The book was a massive success, and is still considered one of the best pieces of medical nonfiction ever written. It should come as little surprise, then, that it was adapted into a major Hollywood motion picture, starring Robin Williams as a fictionalized version of Sacks, and Robert De Niro as the man who wakes up in a new decade. After it was released, Roger Ebert wrote:

What both the movie and the book convey is the immense courage of the patients and the profound experience of their doctors, as in a small way they reexperienced what it means to be born, to open your eyes and discover to your astonishment that “you” are alive.

Nobody Knows What Caused It

Despite Oliver Sacks’s groundbreaking work with the treatment L-DOPA, there remains no complete cure for Encephalitis lethargica, as the medication often only provides temporary relief. It is perhaps unsurprising that there is no cure, because scientists don’t really understand what causes the sleeping sickness in the first place.

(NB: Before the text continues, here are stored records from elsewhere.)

(** ** The tree through its life *)

(** One step of a ratchet tree: a member is added, updates or is removed, or a
    commit's path is merged for a populated leaf. *)
Inductive tree_step {C : StdCrypto} (t : RatchetTree) : RatchetTree -> Prop :=
| step_op op t' : op_indexable (Z.log2 (len (rt_nodes t))) op -> tree_apply t op = Ok t' -> tree_step t t'
| step_merge l up t' : 0 <= l -> populated (rt_nodes t) l -> Merge t l up = Ok t' -> tree_step t t'.

Lemma log2_width d : 0 <= d -> Z.log2 (2 ^ (d + 1) - 1) = d.
Proof.
  intros Hd. pose proof (pow2_pos d Hd). apply Z.log2_unique; [done|]. rewrite <- Z.add_1_r, pow2_S by lia. lia.
Qed.

Lemma tree_step_inv {C : StdCrypto} t t' d : tree_inv d (rt_nodes t) -> tree_step t t' ->
  rt_suite t' = rt_suite t /\ exists d', tree_inv d' (rt_nodes t').
Proof.
  intros Hinv Hs. pose proof (ti_depth _ _ Hinv) as Hd. pose proof (ti_len _ _ Hinv) as Hlen.
  destruct Hs as [op t' Hop Happ|l up t' Hl Hpop Hm].
  - rewrite Hlen, log2_width in Hop by lia.
    assert (op_in_range d op) as Hr.
    { assert (op_in_range d op \/ ~ op_in_range d op) as [?|Hn] by (destruct op; cbn; lia); [done|].
      pose proof (tree_apply_err t d op Hinv Hop Hn) as He. by rewrite Happ in He. }
    destruct (tree_apply_ok t d op Hinv Hr) as (t1 & d' & E & Hinv' & Hsu & _).
    rewrite Happ in E. apply Ok_inj in E as <-. eauto.
  - pose proof (populated_range d _ l Hlen ltac:(lia) Hpop).
    destruct (Merge_ok d t Hinv l up ltac:(lia) Hpop) as [_ HM]. destruct (HM t' Hm) as (Hsu & Hinv' & _). eauto.
Qed.

(** ** What the committer chose arrives *)

Lemma UpdatePath_delivers {C : StdCrypto} `{!StdCryptoLaws C} d t t' s m priv leafSecret signer groupID
    newlyAdded mkGroupContext rng up commitSecret pathSecrets :
  tree_inv d (rt_nodes t) -> 0 <= s < 2 ^ d -> 0 <= m < 2 ^ d -> s <> m ->
  populated (rt_nodes t) m -> (forall K, meet d s m K -> usable_keys t m K priv) ->
  Forall (fun l => 0 <= l < 2 ^ d) newlyAdded -> m ∉ newlyAdded ->
  GenerateUpdatePath t s leafSecret signer groupID newlyAdded mkGroupContext rng
    = Ok (t', (up, commitSecret, pathSecrets)) ->
  exists h gc K ps,
    RootTreeHash t' = Ok h /\ mkGroupContext h = Ok gc /\
    meet d s m K /\ pathSecrets !! node K (s / 2 ^ K) = Some ps /\
    ProcessUpdatePath t s up priv gc newlyAdded = Ok (Some (ps, commitSecret)) /\
    Merge t s up = Ok t'.
Proof.
  intros Hinv Hs Hm Hne Hpop Hkeys' Hadd Hna HG. pose proof (ti_depth _ _ Hinv) as Hd.
  pose proof (Merge_agrees _ _ _ _ _ _ _ _ _ _ _ _ HG) as Hmerge.
  pose proof HG as HG'. apply GenerateUpdatePath_inv in HG'
    as (_ & _ & _ & _ & _ & _ & _ & h & gc & _ & _ & _ & _ & _ & _ & _ & _ & _ & _ & Hh & Hgc & _).
  destruct (filteredDirectPath_ok d t Hinv s Hs) as (path & Hpath & Hnd & Hin).
  destruct (meet_exists d s m ltac:(lia) Hs Hm Hne) as [K HK]. pose proof (Hkeys' K HK) as Hkeys.
  destruct (ProcessUpdatePath_agrees _ _ _ _ _ _ _ _ _ _ _ _ priv gc h HG Hh Hgc)
    as (fdp & pss & Hfdp & Hl & -> & Hproc).
  { intros fdp Hf x sk pk (q & Hq & cc & res & Hcc & Hres & Hx) Hsk. rewrite Hpath in Hf. apply Ok_inj in Hf as <-.
    apply (uk_pairs _ _ _ _ Hkeys); [|done]. apply Hin in Hq as (i & Hi & -> & _).
    rewrite (proj1 (leaf_bound d s Hd Hs)), (copathChild_ok d t Hinv) in Hcc by done. apply Ok_inj in Hcc as <-.
    destruct (uk_own _ _ _ _ Hkeys x ltac:(by eexists)) as (k & Hk & Ex). exists k. split; [|done]. split; [done|].
    by apply (held_below_meet d t Hinv s m K i res x k). }
  rewrite Hfdp in Hpath. apply Ok_inj in Hpath as <-. exists h, gc, K.
  destruct (first_held_ok d t Hinv s m priv (newlyAddedSet newlyAdded) K fdp) as (i & Hfh & Hi); [done..| | | | |].
  { unfold newlyAddedSet. rewrite elem_of_list_to_set, list_elem_of_fmap. intros (l & E & Hl').
    rewrite Forall_forall in Hadd. specialize (Hadd l Hl'). rewrite (proj1 (leaf_bound d l Hd Hadd)) in E.
    by replace m with l in Hna by lia. }
  { intros x. unfold newlyAddedSet. rewrite elem_of_list_to_set, list_elem_of_fmap. intros (l & -> & _).
    apply Z.even_spec. exists (l mod 2 ^ 31). unfold u32. zlia. }
  { apply Forall_forall. intros p (i & Hi & -> & _)%Hin. by exists i. }
  { apply Hin. exists K. destruct HK as (HK & _ & E). split_and!; [lia|lia|done|]. exists m. split_and!; [lia|done|done]. }
  destruct (lookup_lt_is_Some_2 pss i) as [ps Hps]; [rewrite Hl; by eapply lookup_lt_Some|].
  exists ps. rewrite (proj1 (leaf_bound d s Hd Hs)) in Hproc. rewrite Hfh, Hps in Hproc. split_and!; try done.
  apply elem_of_list_to_map_1.
  - rewrite <- (Permutation_rev (zip fdp pss)), fst_zip by lia. done.
  - rewrite <- (Permutation_rev (zip fdp pss)), list_elem_of_lookup. exists i. by rewrite lookup_zip_with, Hi, Hps.
Qed.

(** * Properties *)

(** C24: TreeKEM delivers.  When a committer generates an update path, every
    other member of a well-formed tree that was not added by the commit and
    keeps its keys (leaf and merged ancestors) decrypts, at the node where its
    path meets the committer's, the path secret the committer chose for that
    node, arrives at the committer's commit secret, and merges the path into
    the tree the committer has. *)
Theorem members_agree_on_commit {C : StdCrypto} `{!StdCryptoLaws C} d t t' s m priv leafSecret signer groupID
    newlyAdded mkGroupContext rng up commitSecret pathSecrets :
  tree_inv d (rt_nodes t) -> 0 <= s < 2 ^ d -> 0 <= m < 2 ^ d -> s <> m ->
  populated (rt_nodes t) m -> member_keys d t m priv ->
  Forall (fun l => 0 <= l < 2 ^ d) newlyAdded -> m ∉ newlyAdded ->
  GenerateUpdatePath t s leafSecret signer groupID newlyAdded mkGroupContext rng
    = Ok (t', (up, commitSecret, pathSecrets)) ->
  exists h gc K ps,
    RootTreeHash t' = Ok h /\ mkGroupContext h = Ok gc /\
    meet d s m K /\ pathSecrets !! node K (s / 2 ^ K) = Some ps /\
    ProcessUpdatePath t s up priv gc newlyAdded = Ok (Some (ps, commitSecret)) /\
    Merge t s up = Ok t'.
Proof.
  intros Hinv Hs Hm Hne Hpop Hk. apply UpdatePath_delivers; try done. intros K HK. apply (member_keys_usable d); [|done].
  destruct HK. lia.
Qed.

(** Member 2 of the example group, with the key of its leaf only. *)
Definition member2 : TreeKEMPrivate := NewTreeKEMPrivate 2 (toy_priv 2).

Lemma member2_keys : member_keys 2 (Example.tree 4) 2 member2.
Proof.
  split.
  - by exists (toy_priv 2).
  - intros k p Hk Hs. exfalso. assert (k = 1 \/ k = 2) as [-> | ->] by lia; vm_compute in Hs; discriminate.
  - intros x [sk Hx]. exists 0. split; [done|]. unfold privateKey, member2, NewTreeKEMPrivate in Hx. cbn [privs] in Hx.
    apply lookup_singleton_Some in Hx as [<- _]. reflexivity.
  - intros x sk pk Hx Hpk. unfold privateKey, member2, NewTreeKEMPrivate in Hx. cbn [privs] in Hx.
    apply lookup_singleton_Some in Hx as [<- <-].
    assert (nodePublicKey (Example.tree 4) (u32 (2 * 2)) = Ok (toy_pub 2)) as E by (vm_compute; reflexivity).
    rewrite E in Hpk. apply Ok_inj in Hpk as <-. apply toy_key_pair.
Qed.

Definition example_path :=
  GenerateUpdatePath (Example.tree 4) 0 (toy_priv 50) (Example.signer 0) Example.group_id [3] Ok (fun i j : Z => (i + j : Rand (StdCrypto := toy))).

Lemma members_agree_on_commit_witness :
  match example_path with
  | Ok (t', (up, cs, pathSecrets)) =>
      exists h gc K ps, RootTreeHash t' = Ok h /\ Ok h = Ok gc /\ meet 2 0 2 K /\
        pathSecrets !! node K (0 / 2 ^ K) = Some ps /\
        ProcessUpdatePath (Example.tree 4) 0 up member2 gc [3] = Ok (Some (ps, cs)) /\
        Merge (Example.tree 4) 0 up = Ok t'
  | _ => False
  end.
Proof.
  destruct (is_ok_inv example_path) as [[t' [[up cs] pss]] E]; [vm_compute; reflexivity|].
  rewrite E. unfold example_path in E.
  refine (@members_agree_on_commit toy toy_laws 2 (Example.tree 4) t' 0 2 member2 (toy_priv 50) (Example.signer 0)
    Example.group_id [3] Ok (fun i j : Z => i + j) up cs pss Example.tree4_inv _ _ _ _ member2_keys _ _ E); [cbn; lia|cbn; lia|done| | |].
  - eexists. vm_compute. reflexivity.
  - repeat constructor; cbn; lia.
  - by intros [?|[]%not_elem_of_nil]%elem_of_cons.
Defined.

(** [filteredDirectPath] of a leaf of a well-formed tree returns, without
    repetition, exactly the ancestors whose child off the path has a member
    below it. *)
Theorem filtered_direct_path {C : StdCrypto} d t l :
  tree_inv d (rt_nodes t) -> 0 <= l < 2 ^ d ->
  exists path, filteredDirectPath t l = Ok path /\ NoDup path /\
    forall p, p ∈ path <-> exists i, 0 < i <= d /\ p = node i (l / 2 ^ i) /\
      exists m, 0 <= m /\ populated (rt_nodes t) m /\ m / 2 ^ i = l / 2 ^ i /\ m / 2 ^ (i - 1) <> l / 2 ^ (i - 1).
Proof.
  intros Hinv Hl. destruct (filteredDirectPath_ok d t Hinv l Hl) as (path & Hp & Hnd & Hin).
  exists path. split_and!; [done..|]. intros p. rewrite Hin. unfold on_filtered_path.
  split; intros (i & Hi & -> & m & Hm & H1 & H2).
  - exists i. destruct (flip_spec (l / 2 ^ (i - 1))) as (E & Hne & _). split_and!; [lia..|done|].
    exists m. split_and!; [done..| |by rewrite H1]. by rewrite (div_pow_step m), (div_pow_step l), H1 by lia.
  - exists i. destruct H2 as [E Hne]. split_and!; [lia..|done|]. exists m. split_and!; [done| |done].
    apply flip_unique; [|done]. rewrite (div_pow_step m), (div_pow_step l) in E by lia. done.
Qed.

During the outbreak, there were many different theories as to the cause. When the disease first appeared in England, doctors believed that it was a form of botulism. However, botulism is the result of detectable bacteria, and the bacteria simply was not present. Many other theories were proposed regarding the mystifying disease.

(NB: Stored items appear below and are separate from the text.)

(** * sequencer.go *)

(* ironcore/sequencer/sequencer.go:18-23 seqKey *)
Definition seqKey (g : bytes) (epoch : Z) : bytes := be_bytes 8 epoch ++ g.

(* ironcore/sequencer/sequencer.go:27-31 cloneRef *)
Definition cloneRef (r : bytes) : bytes := r.

(* ironcore/sequencer/sequencer.go:38-41 MemorySequencer *)
Record MemorySequencer := mkMemorySequencer { ms_decided : gmap bytes bytes }.

(* ironcore/sequencer/sequencer.go:44-46 NewMemorySequencer *)
Definition NewMemorySequencer : MemorySequencer := mkMemorySequencer ∅.

(* ironcore/sequencer/sequencer.go:54-63 MemorySequencer.AcceptCommit *)
Definition MemorySequencer_AcceptCommit (s : MemorySequencer) (g : bytes) (epoch : Z) (commit : bytes)
  : bool * MemorySequencer :=
  let key := seqKey g epoch in
  match ms_decided s !! key with
  | Some ex => (bytes_Equal ex commit, s)
  | None => (true, mkMemorySequencer (<[key := cloneRef commit]> (ms_decided s)))
  end.

(* ironcore/sequencer/sequencer.go:67-75 MemorySequencer.Decided *)
Definition MemorySequencer_Decided (s : MemorySequencer) (g : bytes) (epoch : Z) : option bytes :=
  cloneRef <$> ms_decided s !! seqKey g epoch.

(** * fencing.go *)

(* ironcore/sequencer/fencing.go:16-21 Lease *)
Record Lease := mkLease { l_VNI : Z; l_Owner : string; l_Token : Z; l_Expiry : Z }.

(* ironcore/sequencer/fencing.go:24-24 Lease.Valid *)
Definition Lease_Valid (l : Lease) (now : Z) : bool := now <? l_Expiry l.

(** The zero value [Lease{}]. *)
Definition zero_lease : Lease := mkLease 0 "" 0 0.

(* ironcore/sequencer/fencing.go:43-48 MemoryLeaseStore *)
Record MemoryLeaseStore := mkMemoryLeaseStore { ls_held : gmap Z Lease; ls_next : gmap Z Z }.

(* ironcore/sequencer/fencing.go:51-53 NewMemoryLeaseStore *)
Definition NewMemoryLeaseStore : MemoryLeaseStore := mkMemoryLeaseStore ∅ ∅.

(** [Some l] is [(l, true, nil)], [None] is [(Lease{}, false, nil)]. *)
(* ironcore/sequencer/fencing.go:56-67 MemoryLeaseStore.Acquire *)
Definition Acquire (s : MemoryLeaseStore) (now vni : Z) (owner : string) (ttl : Z)
  : option Lease * MemoryLeaseStore :=
  let refused := match ls_held s !! vni with
                 | Some cur => bool_decide (l_Owner cur <> owner) && Lease_Valid cur now
                 | None => false
                 end in
  if (refused : bool) then (None, s) else
  let token := u64 (default 0 (ls_next s !! vni) + 1) in
  let l := mkLease vni owner token (now + ttl) in
  (Some l, mkMemoryLeaseStore (<[vni := l]> (ls_held s)) (<[vni := token]> (ls_next s))).

(* ironcore/sequencer/fencing.go:70-80 MemoryLeaseStore.Renew *)
Definition Renew (s : MemoryLeaseStore) (now vni : Z) (owner : string) (token ttl : Z)
  : option Lease * MemoryLeaseStore :=
  match ls_held s !! vni with
  | Some cur =>
      if bool_decide (l_Owner cur <> owner) || negb (l_Token cur =? token) then (None, s) else
      let cur := mkLease (l_VNI cur) (l_Owner cur) (l_Token cur) (now + ttl) in
      (Some cur, mkMemoryLeaseStore (<[vni := cur]> (ls_held s)) (ls_next s))
  | None => (None, s)
  end.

At the end of the day, the truth is simply unknown. Papers are still written advancing various theories, but none have been proven or widely accepted.

Cases Continue To Pop Up Today

Because of the mysteries surrounding the illness, it is difficult to truly define when it began and ended. It is also difficult to identify whether there have been any new cases, although conventional wisdom says that at least a few more cases have popped up.

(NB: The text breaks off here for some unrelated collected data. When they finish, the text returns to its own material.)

(* ===== verification/Credential.v ===== *)
(** [ironcore]: X.509 credential validation.

    [credential.go].  The packages [crypto/x509] and [net/url] are the class
    [X509]: certificates, what the code reads of them, parsing, pools and
    chain verification, which reads the clock.  The theorems say exactly which
    credentials the two validators accept, and that they fit the controller's
    interface. *)

From Stdlib Require Import ZArith Lia Strings.Byte.
From stdpp Require Import base list numbers strings sets gmap.
From S2P Require Import Prelude Syntax TreeNodes.

(** What [bindSignatureKey] distinguishes of [leaf.PublicKey]; for an ECDSA key,
    the result of [ECDH()] and [Bytes()], or its error. *)
Inductive CertKey : Type :=
| KeyEd25519 (pk : bytes)
| KeyECDSA (ecdh : outcome bytes)
| KeyOther.

(** The fields of a [url.URL] that are read, and its [String()]. *)
Record URL := mkURL { u_Scheme : string; u_Host : string; u_String : string }.

Class X509 := {
  X509Cert : Type;
  CertPool : Type;
  ParseCertificate : bytes -> outcome X509Cert;
  NewCertPool : CertPool;
  AddCert : CertPool -> X509Cert -> CertPool;
  (** [leaf.Verify] with roots, intermediates and any extended key usage, at a time. *)
  cert_Verify : X509Cert -> CertPool -> CertPool -> Z -> outcome unit;
  cert_PublicKey : X509Cert -> CertKey;
  cert_Subject : X509Cert -> string;
  cert_URIs : X509Cert -> list URL
}.

Section credential.
Context {P : X509}.

(* ironcore/credential.go:16-16 Authorizer *)
Definition Authorizer : Type := bytes -> Z -> bool.

(** The intermediates, in order. *)
(* ironcore/credential.go:29-35 parseChain *)
Fixpoint parse_intermediates (certs : list Certificate) (pool : CertPool) : outcome CertPool :=
  match certs with
  | [] => Ok pool
  | c :: certs =>
      let! ic := owrap "ironcore: parse intermediate" (ParseCertificate (CertData c)) in
      parse_intermediates certs (AddCert pool ic)
  end.

(* ironcore/credential.go:20-37 parseChain *)
Definition parseChain (cred : Credential) : outcome (X509Cert * CertPool) :=
  if negb (CredentialType cred =? CredentialTypeX509) then Err "ironcore: credential is not a non-empty x509 credential" else
  match Certificates cred with
  | [] => Err "ironcore: credential is not a non-empty x509 credential"
  | first :: rest =>
      let! leaf := owrap "ironcore: parse leaf cert" (ParseCertificate (CertData first)) in
      let! intermediates := parse_intermediates rest NewCertPool in
      Ok (leaf, intermediates)
  end.

(* ironcore/credential.go:42-61 bindSignatureKey *)
Definition bindSignatureKey (leaf : X509Cert) (sigPub : bytes) : outcome unit :=
  match cert_PublicKey leaf with
  | KeyEd25519 pk => if bytes_Equal pk sigPub then Ok tt else Err "ironcore: cert public key does not match MLS signature key"
  | KeyECDSA (Ok pk) => if bytes_Equal pk sigPub then Ok tt else Err "ironcore: cert public key does not match MLS signature key"
  | KeyECDSA _ => Err "ironcore: cert public key does not match MLS signature key"
  | KeyOther => Err "ironcore: unsupported certificate public key type"
  end.

(* ironcore/credential.go:66-68 PKIValidator *)
Record PKIValidator := mkPKIValidator { pki_Roots : option CertPool }.

(* ironcore/credential.go:74-93 PKIValidator.Validate *)
Definition PKIValidator_Validate (v : PKIValidator) (now : Z) (cred : Credential) (sigPub : bytes) : outcome bytes :=
  match pki_Roots v with
  | None => Err "ironcore: PKIValidator requires a non-nil Roots trust bundle"
  | Some roots =>
      let! (leaf, intermediates) := parseChain cred in
      let! _ := owrap "ironcore: PKI chain verification failed" (cert_Verify leaf roots intermediates now) in
      let! _ := bindSignatureKey leaf sigPub in
      Ok (bytes_of_string (cert_Subject leaf))
  end.

(** The loop over [leaf.URIs]. *)
(* ironcore/credential.go:139-148 spiffeID *)
Fixpoint spiffe_loop (uris : list URL) (found : option URL) : outcome (option URL) :=
  match uris with
  | [] => Ok found
  | u :: uris =>
      if negb (String.eqb (u_Scheme u) "spiffe") then spiffe_loop uris found else
      match found with
      | Some _ => Err "ironcore: multiple SPIFFE URI SANs in SVID"
      | None => spiffe_loop uris (Some u)
      end
  end.

(* ironcore/credential.go:138-156 spiffeID *)
Definition spiffeID (leaf : X509Cert) : outcome URL :=
  let! found := spiffe_loop (cert_URIs leaf) None in
  match found with
  | None => Err "ironcore: no SPIFFE URI SAN in SVID"
  | Some u => if String.eqb (u_Host u) "" then Err "ironcore: SPIFFE ID has empty trust domain" else Ok u
  end.

(* ironcore/credential.go:98-101 SPIFFEValidator *)
Record SPIFFEValidator := mkSPIFFEValidator { sv_TrustDomain : string; sv_Roots : option CertPool }.

(* ironcore/credential.go:107-133 SPIFFEValidator.Validate *)
Definition SPIFFEValidator_Validate (v : SPIFFEValidator) (now : Z) (cred : Credential) (sigPub : bytes) : outcome bytes :=
  match sv_Roots v with
  | None => Err "ironcore: SPIFFEValidator requires a non-nil Roots trust bundle"
  | Some roots =>
      let! (leaf, intermediates) := parseChain cred in
      let! _ := owrap "ironcore: SVID chain verification failed" (cert_Verify leaf roots intermediates now) in
      let! _ := bindSignatureKey leaf sigPub in
      let! id := spiffeID leaf in
      if negb (String.eqb (sv_TrustDomain v) "") && negb (String.eqb (u_Host id) (sv_TrustDomain v))
      then Err "ironcore: SPIFFE trust domain != expected" else
      Ok (bytes_of_string (u_String id))
  end.
End credential.

(** * Which credentials are accepted *)

Section accepted.
Context {P : X509}.

(** A chain that leads from its leaf to the trust bundle, for the key. *)
Record trusted_chain (roots : CertPool) (now : Z) (cred : Credential) (sigPub : bytes) (leaf : X509Cert) : Prop := {
  tc_type : CredentialType cred = CredentialTypeX509;
  tc_chain : exists first rest ics, Certificates cred = first :: rest /\ ParseCertificate (CertData first) = Ok leaf /\
    Forall2 (fun c ic => ParseCertificate (CertData c) = Ok ic) rest ics /\ cert_Verify leaf roots (foldl AddCert NewCertPool ics) now = Ok tt;
  tc_key : cert_PublicKey leaf = KeyEd25519 sigPub \/ cert_PublicKey leaf = KeyECDSA (Ok sigPub)
}.

Lemma parse_intermediates_spec certs pool pool' : parse_intermediates certs pool = Ok pool' <->
  exists ics, Forall2 (fun c ic => ParseCertificate (CertData c) = Ok ic) certs ics /\ pool' = foldl AddCert pool ics.
Proof.
  revert pool. induction certs as [|c certs IH]; intros pool; cbn [parse_intermediates].
  - split; [intros [= <-]; exists []; split; [constructor|done]|]. intros (ics & HF & ->). by apply Forall2_nil_inv_l in HF as ->.
  - split.
    + intros Hx. apply obind_ok in Hx as (ic & Hc%owrap_ok & Hx). apply IH in Hx as (ics & HF & ->). exists (ic :: ics). by split; [constructor|].
    + intros (ics & HF & ->). apply Forall2_cons_inv_l in HF as (ic & ics' & Hc & HF & ->). rewrite Hc. cbn [owrap obind foldl].
      apply IH. by exists ics'.
Qed.

Lemma bindSignatureKey_spec leaf sigPub : bindSignatureKey leaf sigPub = Ok tt <->
  cert_PublicKey leaf = KeyEd25519 sigPub \/ cert_PublicKey leaf = KeyECDSA (Ok sigPub).
Proof.
  unfold bindSignatureKey. destruct (cert_PublicKey leaf) as [pk|[pk| | |]|]; try (split; [done|naive_solver]);
    destruct (bytes_Equal pk sigPub) eqn:E;
    try (apply bytes_Equal_spec in E as ->; naive_solver);
    (split; [done|]); intros [[= ->]|[= ->]]; rewrite (proj2 (bytes_Equal_spec _ _) eq_refl) in E; done.
Qed.

(** The common part of the two validators. *)
Lemma trusted_chain_spec {B} roots now cred sigPub e (k : X509Cert -> outcome B) b :
  (let! (leaf, intermediates) := parseChain cred in
   let! _ := owrap e (cert_Verify leaf roots intermediates now) in
   let! _ := bindSignatureKey leaf sigPub in k leaf) = Ok b <->
  exists leaf, trusted_chain roots now cred sigPub leaf /\ k leaf = Ok b.
Proof.
  split.
  - intros Hx. apply obind_ok in Hx as ([leaf ics] & Hp & Hx). apply obind_ok in Hx as ([] & Hv%owrap_ok & Hx).
    apply obind_ok in Hx as ([] & Hb%bindSignatureKey_spec & Hx). exists leaf. split; [|done]. unfold parseChain in Hp.
    destruct (Z.eqb_spec (CredentialType cred) CredentialTypeX509) as [Ht|]; [cbn [negb] in Hp|done].
    destruct (Certificates cred) as [|first rest] eqn:Ec; [done|]. apply obind_ok in Hp as (leaf' & Hl%owrap_ok & Hp).
    apply obind_ok in Hp as (pool & Hi & [= <- <-]). apply parse_intermediates_spec in Hi as (certs & HF & ->).
    split; [done| |done]. by exists first, rest, certs.
  - intros (leaf & [Ht (first & rest & ics & Ec & Hl & HF & Hv) Hk] & Hx). unfold parseChain. rewrite Ht, Ec, Z.eqb_refl. cbn [negb].
    rewrite Hl. cbn [owrap obind]. assert (parse_intermediates rest NewCertPool = Ok (foldl AddCert NewCertPool ics)) as ->
      by (apply parse_intermediates_spec; by exists ics).
    cbn [obind]. rewrite Hv. cbn [owrap obind]. apply bindSignatureKey_spec in Hk as ->. exact Hx.
Qed.

(** The one SPIFFE ID of a certificate. *)
Definition only_spiffe (leaf : X509Cert) (u : URL) : Prop :=
  filter (fun u => u_Scheme u = "spiffe") (cert_URIs leaf) = [u] /\ u_Host u <> "".

Lemma spiffe_loop_spec uris found r : spiffe_loop uris found = Ok r <->
  match found, filter (fun u => u_Scheme u = "spiffe"%string) uris with
  | _, [] => r = found
  | None, [u] => r = Some u
  | _, _ => False
  end.
Proof.
  revert found. induction uris as [|u uris IH]; intros found; cbn [spiffe_loop].
  - destruct found; (split; [by intros [= <-]|by intros ->]).
  - rewrite filter_cons. destruct (String.eqb_spec (u_Scheme u) "spiffe") as [E|E]; cbn [negb].
    + rewrite decide_True by done. destruct found as [x|]; [done|]. rewrite IH. by destruct (filter _ uris).
    + rewrite decide_False by done. apply IH.
Qed.

Lemma spiffeID_spec leaf u : spiffeID leaf = Ok u <-> only_spiffe leaf u.
Proof.
  unfold spiffeID, only_spiffe. split.
  - intros Hx. apply obind_ok in Hx as (found & Hl%spiffe_loop_spec & Hx). destruct (filter _ _) as [|x [|y f]]; [by subst|subst|done].
    destruct (String.eqb_spec (u_Host x) ""); [done|]. by injection Hx as <-.
  - intros [Hf Hh]. assert (spiffe_loop (cert_URIs leaf) None = Ok (Some u)) as -> by (apply spiffe_loop_spec; by rewrite Hf).
    cbn [obind]. by destruct (String.eqb_spec (u_Host u) "").
Qed.
End accepted.

(** * Properties *)

(** C31: the validators accept exactly the credentials they describe.
    [PKIValidator] accepts a credential for a signature key exactly when it is
    an X.509 chain whose certificates all parse, whose leaf leads to the trust
    bundle and certifies that very key, and returns the subject;
    [SPIFFEValidator] accepts it when moreover exactly one URI of the leaf is
    a SPIFFE ID, with a trust domain, the expected one if one is set, and
    returns that ID.  Without a trust bundle neither accepts anything. *)
Theorem validators_exact {P : X509} roots td now cred sigPub id :
  (PKIValidator_Validate (mkPKIValidator roots) now cred sigPub = Ok id <->
     exists r leaf, roots = Some r /\ trusted_chain r now cred sigPub leaf /\ id = bytes_of_string (cert_Subject leaf)) /\
  (SPIFFEValidator_Validate (mkSPIFFEValidator td roots) now cred sigPub = Ok id <->
     exists r leaf u, roots = Some r /\ trusted_chain r now cred sigPub leaf /\ only_spiffe leaf u /\
       (td = "" \/ u_Host u = td) /\ id = bytes_of_string (u_String u)).
Proof.
  split; unfold PKIValidator_Validate, SPIFFEValidator_Validate; cbn [pki_Roots sv_Roots sv_TrustDomain];
    (destruct roots as [r|]; [|split; [done|naive_solver]]); rewrite (trusted_chain_spec r now cred sigPub).
  - split; [intros (leaf & Hc & [= <-]); by exists r, leaf|]. intros (r' & leaf & [= <-] & Hc & ->). by exists leaf.
  - split.
    + intros (leaf & Hc & Hx). apply obind_ok in Hx as (u & Hu%spiffeID_spec & Hx). exists r, leaf, u.
      destruct (String.eqb_spec td "") as [->|]; cbn [negb andb] in Hx; [injection Hx as <-; split_and!; try done; by left|].
      destruct (String.eqb_spec (u_Host u) td); [|done]. injection Hx as <-. split_and!; try done. by right.
    + intros (r' & leaf & u & [= <-] & Hc & Hu & Ht & ->). exists leaf. split; [done|]. apply spiffeID_spec in Hu as ->. cbn [obind].
      destruct Ht as [-> | ->]; [done|]. rewrite String.eqb_refl. by rewrite andb_false_r.
Qed.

In 2015, a paper was published about a young boy who had contracted HIV. However, when he came to the hospital, he quickly developed symptoms similar to Encephalitis lethargica: lethargy, mutism, and muscular weakness of the optical nerves. There are numerous examples of similar cases, but cautious doctors are reluctant to label them as sleeping sickness.

Some Believe Adolf Hitler’s Parkinson’s Disease Was An Aftereffect Of The Sleeping Sickness

Photo: Heinrich Hoffman/Wikimedia Commons/CC BY-SA 3.0 DE

Adolf Hitler may be one of the most over-diagnosed individuals in human history. Due to his morphine addiction, his illness-plagued youth, and his high profile, modern doctors love to retroactively diagnose him with everything from borderline personality disorder to irritable bowel syndrome. While many of these assumptions are sensationalist and based on wild assumptions, there has emerged something of a consensus that the German dictator could well have suffered from Parkinson’s disease.

If that’s true, it is likely that he also suffered from the sleeping sickness in his youth. Due to the relatively late onset of his Parkinson’s disease and his age at the time of the epidemic, the sleeping sickness makes a great deal of sense as the source of his Parkinson’s. A medical paper also makes the case based on his symptoms:

Hitler had oculogyric crises [deviation of the eyes], phenomena only associated with post-encephalitic parkinsonism. In addition, he had dystonic facial spasms, palilalia and a sleep disorder, phenomena more likely to be associated with post-encephalitic than idiopathic parkinsonism.

President Wilson May Have Contracted It In 1919

Photo: Harris & Ewing/Wikimedia Commons/Public D

It is always dicey to retroactively diagnose historical figures, due to both the lack of contemporaneous material and our own modern biases. This is made doubly difficult in the case of someone like Woodrow Wilson, who had a battalion of health issues independent of whatever we may diagnose him with today.

However, that hasn’t stopped a number of modern doctors and pathologists from using historical sources and medical records to diagnose Wilson as a sufferer of Encephalitis lethargica. Edwin Weinstein, one of Wilson’s most prominent biographers, believes that a complicated series of medical disasters accounted for Wilson’s famously altered behavior during the peace negotiations at the end of WWI.

Weinstein believes that after a number of strokes throughout his life, Wilson contracted the flu, which left him vulnerable to the sleeping sickness. Regardless, Wilson didn’t have long to live after the 1919 Peace Conference; he passed five years later in 1924.